Released in the United States by Amazon Studios, the latest Woody Allen is quite a nice surprise.

Updated February 21, 2024: Five after his release at the cinema, disrupted by Woody Allen’s affairs, A rainy day in New York is finally broadcast for the first time unencrypted on television, this Wednesday on Arte. A romantic comedy carried by Timothée Chalamet, Elle Fanning and Selena Gomez which seduced the editorial staff of First.

Article from September 17, 2019: We thought we would never see him. Following the #MeToo movement and the resurgence of Dylan Farrow’s accusations against his father-in-law Woody Allen, Amazon Studios, producer and distributor of the director’s last three opuses, chose, at the beginning of 2018, to simply cancel the release of ‘A rainy day in New York in the USA. The rest of the world – well, that which had bought the rights to the film – was however not concerned by this decision dictated by a form of prudence, itself conditioned by a very particular American context.

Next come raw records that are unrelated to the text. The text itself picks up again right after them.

(* ===== verification/Rle.v ===== *)
(** * RLE / bit-packing hybrid (carquet/encoding/rle.c, rle.h)

    Definition and repetition levels, dictionary indices and booleans are stored in
    this encoding.  This file is the program: the resumable decoder, the encoder and
    the one-shot level decoders.  [RleDecode], [RleLevels] and [RleEncode] prove it. *)

From S2P Require Import Prelude Status Endian Buffer Bitpack.

(** ** Decoder state *)

Record carquet_rle_decoder_t := mk_rle_decoder {
  dec_data : list Z;
  dec_size : Z;
  dec_pos : Z;
  dec_bit_width : Z;
  dec_value_mask : Z;
  dec_in_rle_run : bool;
  dec_run_remaining : Z;
  dec_rle_value : Z;
  dec_bitpack_buffer : list Z;
  dec_bitpack_pos : Z;
  dec_bitpack_count : Z;
  dec_status : carquet_status_t }.

(** Assignments to the fields. *)
Definition with_pos (d : carquet_rle_decoder_t) (pos : Z) : carquet_rle_decoder_t :=
  mk_rle_decoder (dec_data d) (dec_size d) pos (dec_bit_width d) (dec_value_mask d)
    (dec_in_rle_run d) (dec_run_remaining d) (dec_rle_value d) (dec_bitpack_buffer d)
    (dec_bitpack_pos d) (dec_bitpack_count d) (dec_status d).

Definition with_run (d : carquet_rle_decoder_t) (in_rle : bool) (remaining : Z) : carquet_rle_decoder_t :=
  mk_rle_decoder (dec_data d) (dec_size d) (dec_pos d) (dec_bit_width d) (dec_value_mask d)
    in_rle remaining (dec_rle_value d) (dec_bitpack_buffer d)
    (dec_bitpack_pos d) (dec_bitpack_count d) (dec_status d).

Definition with_remaining (d : carquet_rle_decoder_t) (remaining : Z) : carquet_rle_decoder_t :=
  with_run d (dec_in_rle_run d) remaining.

Definition with_value (d : carquet_rle_decoder_t) (pos value : Z) : carquet_rle_decoder_t :=
  mk_rle_decoder (dec_data d) (dec_size d) pos (dec_bit_width d) (dec_value_mask d)
    (dec_in_rle_run d) (dec_run_remaining d) value (dec_bitpack_buffer d)
    (dec_bitpack_pos d) (dec_bitpack_count d) (dec_status d).

Definition with_bitpack (d : carquet_rle_decoder_t) (buffer : list Z) (bpos count : Z) : carquet_rle_decoder_t :=
  mk_rle_decoder (dec_data d) (dec_size d) (dec_pos d) (dec_bit_width d) (dec_value_mask d)
    (dec_in_rle_run d) (dec_run_remaining d) (dec_rle_value d) buffer bpos count (dec_status d).

Definition with_status (d : carquet_rle_decoder_t) (s : carquet_status_t) : carquet_rle_decoder_t :=
  mk_rle_decoder (dec_data d) (dec_size d) (dec_pos d) (dec_bit_width d) (dec_value_mask d)
    (dec_in_rle_run d) (dec_run_remaining d) (dec_rle_value d) (dec_bitpack_buffer d)
    (dec_bitpack_pos d) (dec_bitpack_count d) s.

(** ** Internal helpers *)

(** The loop of [read_varint]: five iterations reach [shift = 35].  The inner [None]
    is the return value -1. *)
Fixpoint read_varint_loop (fuel : nat) (data : list Z) (size p shift result : Z)
    : option (option (Z * Z)) :=
  if (p <? size) && (shift <? 32) then
    match fuel with
    | O => None
    | S fuel =>
        byte ← rd data p;
        let result := result .| u32 ((byte .& 0x7F) ≪ shift) in
        if (byte .& 0x80) =? 0 then Some (Some (result, p + 1))
        else read_varint_loop fuel data size (p + 1) (shift + 7) result
    end
  else Some None.

Definition read_varint (data : list Z) (size pos : Z) : option (option (Z * Z)) :=
  read_varint_loop 5 data size pos 0 0.

(** [for (i = 0; i < value_bytes; i++) rle_value |= (uint32_t)data[pos++] << (i * 8)] *)
Fixpoint read_value_bytes (n : nat) (data : list Z) (pos i value : Z) : option Z :=
  match n with
  | O => Some value
  | S n =>
      b ← rd data pos;
      read_value_bytes n data (pos + 1) (i + 1) (value .| u32 (b ≪ (i * 8)))
  end.

(** Empty runs are skipped by recursion; each consumes at least one byte. *)
Fixpoint start_new_run_loop (fuel : nat) (dec : carquet_rle_decoder_t)
    : option (bool * carquet_rle_decoder_t) :=
  if dec_pos dec >=? dec_size dec then Some (false, dec) else
  match fuel with
  | O => None
  | S fuel =>
      r ← read_varint (dec_data dec) (dec_size dec) (dec_pos dec);
      match r with
      | None => Some (false, with_status dec CARQUET_ERROR_INVALID_RLE)
      | Some (header, pos) =>
          let dec := with_pos dec pos in
          if (header .& 1) =? 0 then
            let dec := with_run dec true (header ≫ 1) in
            if dec_run_remaining dec =? 0 then start_new_run_loop fuel dec else
            let value_bytes := (dec_bit_width dec + 7) / 8 in
            if dec_pos dec + value_bytes >? dec_size dec then
              Some (false, with_status dec CARQUET_ERROR_INVALID_RLE)
            else
              v ← read_value_bytes (Z.to_nat value_bytes) (dec_data dec) (dec_pos dec) 0 0;
              Some (true, with_value dec (dec_pos dec + value_bytes) (v .& dec_value_mask dec))
          else
            let num_groups := i32 (header ≫ 1) in
            let dec := with_run dec false (num_groups * 8) in
            if dec_run_remaining dec =? 0 then start_new_run_loop fuel dec
            else Some (true, with_bitpack dec (dec_bitpack_buffer dec) 0 0)
      end
  end.

Definition start_new_run (dec : carquet_rle_decoder_t) : option (bool * carquet_rle_decoder_t) :=
  start_new_run_loop (Z.to_nat (dec_size dec - dec_pos dec)) dec.

(** ** Decoder *)

Definition carquet_rle_decoder_init (data : list Z) (size bit_width : Z) : carquet_rle_decoder_t :=
  if (bit_width <? 0) || (bit_width >? 32) then
    mk_rle_decoder data size 0 0 0 false 0 0 (replicate 8 0) 0 0 CARQUET_ERROR_INVALID_RLE
  else
    mk_rle_decoder data size 0 bit_width
      (if bit_width >=? 32 then 2 ^ 32 - 1 else u32 (1 ≪ bit_width) - 1)
      false 0 0 (replicate 8 0) 0 0 CARQUET_OK.

Definition carquet_rle_decoder_has_next (dec : carquet_rle_decoder_t) : bool :=
  if negb (is_ok (dec_status dec)) then false
  else if dec_run_remaining dec >? 0 then true
  else dec_pos dec <? dec_size dec.

Definition carquet_rle_decoder_status (dec : carquet_rle_decoder_t) : carquet_status_t := dec_status dec.

Section Decoder.
Context {K : UnpackKernels}.

Definition fill_bitpack_buffer (dec : carquet_rle_decoder_t) : option (bool * carquet_rle_decoder_t) :=
  if dec_run_remaining dec <=? 0 then Some (false, dec) else
  let bytes_needed := dec_bit_width dec in
  if dec_pos dec + bytes_needed >? dec_size dec then
    Some (false, with_status dec CARQUET_ERROR_INVALID_RLE)
  else
    vs ← carquet_bitunpack8_32 (ptr_add (dec_data dec) (dec_pos dec)) (dec_bit_width dec);
    Some (true, with_bitpack (with_pos dec (dec_pos dec + bytes_needed)) vs 0 8).

Definition carquet_rle_decoder_get (dec : carquet_rle_decoder_t) : option (Z * carquet_rle_decoder_t) :=
  if negb (is_ok (dec_status dec)) then Some (0, dec) else
  '(started, dec) ← (if dec_run_remaining dec <=? 0 then start_new_run dec else Some (true, dec));
  if negb started then Some (0, dec) else
  if dec_in_rle_run dec then
    Some (dec_rle_value dec, with_remaining dec (dec_run_remaining dec - 1))
  else
    '(filled, dec) ← (if dec_bitpack_pos dec >=? dec_bitpack_count dec
                      then fill_bitpack_buffer dec else Some (true, dec));
    if negb filled then Some (0, dec) else
    v ← rd (dec_bitpack_buffer dec) (dec_bitpack_pos dec);
    let dec := with_remaining dec (dec_run_remaining dec - 1) in
    Some (v, with_bitpack dec (dec_bitpack_buffer dec) (dec_bitpack_pos dec + 1) (dec_bitpack_count dec)).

In France, Mars Films, regular distributor of the director’s films for ten years, wisely waited for things to settle down a little to work on the release. On arrival, we can only rejoice at this small turnaround in the situation (it is indeed one: the current circumstances and the bitter failure in France of Wonder Wheel, the previous Woody Allen, would dampen many ambitions). If we stick strictly to the artistic aspect, A rainy day in New York is arguably what Woody Allen has done best since, well, Blue Jasmine.

PURE ALLEN
An intellectual student, with the high-sounding name of Gatsby Welles (Timothée Chalamet), invites his girlfriend, Ashley Enright (Elle Fanning), to spend a romantic weekend in New York. The young woman, an apprentice film journalist, wants to take advantage of the opportunity to meet Roland Pollard (Liev Schreiber), one of the greatest directors in activity. That’s good, he accepted the principle of an interview for Ashley’s university gazette. Things are obviously not going to go as planned. Obsessed by her interview with the great, depressed man, Ashley is carted around New York while Gatsby tries to kill his growing sadness through the chance encounters he meets in the streets.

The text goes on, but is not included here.